[political pontification] Re: Turkey has switched Root-Servers

Eric Brunner-Williams at a VSAT somewhere brunner at nic-naa.net
Thu Sep 29 12:36:34 UTC 2005


> I should have made my comment more specific: what is the problem with  
> single namespace without ccTLDs and without per-country exceptions?   

Thank you for asking. Harald Alvestrand and I had just this conversation
during the IETF IDN WG lifetime, about the point where the Chinese (CN,
TW, MO, SG), the Koreans (SK), and to a lesser extent, the Japanese (JP)
in the Chinese Domain Name Consoritum (CDNC) and/or the Joint Engineering 
Taskforce (JET) found IETF consensus process inalterably for an ASCII
encoding of a naive transformation of a glyph repetoire (Unicode).

The CDNC et al were unable to get an intermediate mapping of the code
point repitoire, and proposed an alternative, scoped semantics for code
point equivalency classes.


That was your question right, what use is there for scoped semantics?


Perhaps none, but the CDNC/JET technical people I knew, and the policy
people I knew at the time were quite willing to accept all the flagday
issues for domain names characters in infrastructure that were outside
of the current repitoire.

I think everyone here knows what those issues are, and how great a cost
their resolution represents.



> Per-country exceptions just creates more Balkanization of the  
> Internet, which hardly seems beneficial.

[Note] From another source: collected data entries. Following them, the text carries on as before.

(* ===== verification/SelfService.v ===== *)
(** * SelfService: what a customer can do without an account

    app/services/sms_reply_service.py (replies to a reminder) and the public booking
    routes of app/api/routes/bookings_public.py. *)

From S2P Require Import Prelude Py Effects Schema Settings Orm AuditTrail Directory PublicLink Booking.

Inductive SmsReplyIntent : Type := REPLY_CONFIRM | REPLY_CANCEL | REPLY_UNRECOGNIZED.
#[global] Instance SmsReplyIntent_eq_dec : EqDecision SmsReplyIntent.
Proof. solve_decision. Defined.

Definition CONFIRM_KEYWORDS : list string := ["C"; "CONFIRM"; "Y"; "YES"].
Definition CANCEL_KEYWORDS : list string := ["X"; "CANCEL"; "N"; "NO"].

(** [str.upper] on ASCII letters. *)
Definition upper_char (c : ascii) : ascii :=
  let n := N_of_ascii c in
  if (97 <=? n)%N && (n <=? 122)%N then ascii_of_N (n - 32) else c.
Definition upper (s : string) : string := of_chars (map upper_char (chars s)).

Definition parse_reply_intent (body : string) : SmsReplyIntent :=
  let normalized := upper (strip body) in
  if existsb (String.eqb normalized) CONFIRM_KEYWORDS then REPLY_CONFIRM
  else if existsb (String.eqb normalized) CANCEL_KEYWORDS then REPLY_CANCEL
  else REPLY_UNRECOGNIZED.

Section SelfService.
Context `{Config}.

Definition handle_sms_reply (business_id tenant_id : Z) (from_phone body : string)
    : PyM SmsReplyIntent :=
  let intent := parse_reply_intent body in
  if bool_decide (intent = REPLY_UNRECOGNIZED) then ret intent
  else
    customer <- get_customer_by_phone business_id tenant_id from_phone ;;
    match customer with
    | None => ret intent
    | Some c =>
        booking <- get_next_confirmed_booking business_id tenant_id (cus_id c) ;;
        match booking with
        | None => ret intent
        | Some b =>
            match intent with
            | REPLY_CANCEL =>
                catch (cancel_booking (bk_id b) business_id tenant_id
                         (Some "customer_sms_reply"%string) None false ;;; ret tt)
                  (fun e => match e with
                            | DomainError ConflictError _ => Some (ret tt)
                            | _ => None
                            end) ;;;
                ret intent
            | REPLY_CONFIRM =>
                create_audit_log tenant_id None BOOKING_CONFIRMED None (Some (bk_id b))
                  (Some "sms_reply"%string) true ;;;
                ret intent
            | REPLY_UNRECOGNIZED => ret intent
            end
        end
    end.

(** [body.reason or "..."] *)
Definition reason_or (fallback : string) (reason : option string) : option string :=
  match reason with
  | Some r => if truthy r then Some r else Some fallback
  | None => Some fallback
  end.

Definition get_public_booking (token : string) : PyM Booking := get_booking_by_public_token token.

Definition cancel_public_booking (token : string) (reason : option string) : PyM Booking :=
  booking <- get_booking_by_public_token token ;;
  if bool_decide (bk_status booking = CANCELLED)
  then domain_error ConflictError "This booking is already cancelled."
  else cancel_booking (bk_id booking) (bk_business_id booking) (bk_tenant_id booking)
         (reason_or "Customer cancelled via link" reason) None false.

Definition reschedule_public_booking (token : string) (new_starts_at : Z)
    (reason : option string) : PyM Booking :=
  booking <- get_booking_by_public_token token ;;
  if bool_decide (bk_status booking = CANCELLED)
  then domain_error ConflictError "Cannot reschedule a cancelled booking."
  else reschedule_booking (bk_id booking) (bk_business_id booking) (bk_tenant_id booking)
         new_starts_at (reason_or "Customer rescheduled via link" reason) None SOURCE_API.

End SelfService.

That was Harald's arguement, and as IETF Chair, it carried much more
weight than that of any other person I've ever known, in China or
outside of China.

The "principle of least surprise" ment that a zone file operator (in
China) could not create an equivalency class a user (in Norway) would
be unlikely to predict.

I suppose I should mention that in mainland China, a simplified (modern)
form of Han characters are used, in the province of Taiwan, traditional
Han characters are used, in Korean some archaic Han characters are used,
and in Japan, in the Kanji writing system, some (other) archaic Han
characters are used, and in Vietnamese, still another set of Han characters
are used -- and there are scads of semantic equivalencies between these
different glyphs, all of which are in Unicode, without an equivalency class
mechanism.

And so we (or rather "they" since this is a North American list) do not
have domain names composed of end-user recognizable characters.

Oh. While in hospital in Beijing I asked all the medical staff (nurses,
doctors, etc.) if they were  "OK with ASCII". Not one English speaker
was. Limited sample set, your milage may vary, season for taste, etc.


It is fellicitous, but the ICANN Registrar's Constituency list just a day
ago carried a request, nominally from ICANN President Paul Twomey, for a
Registrar with some interest and experience in the problem area to join
a President's mumble. I wrote he and Vint to see what they had in mind,
and I may as well use this note to prod them again.


They may simply mean that RACE needs to be re-euphamized and a few more
printer glyphs in Unicode need to be made less accessible to phishers.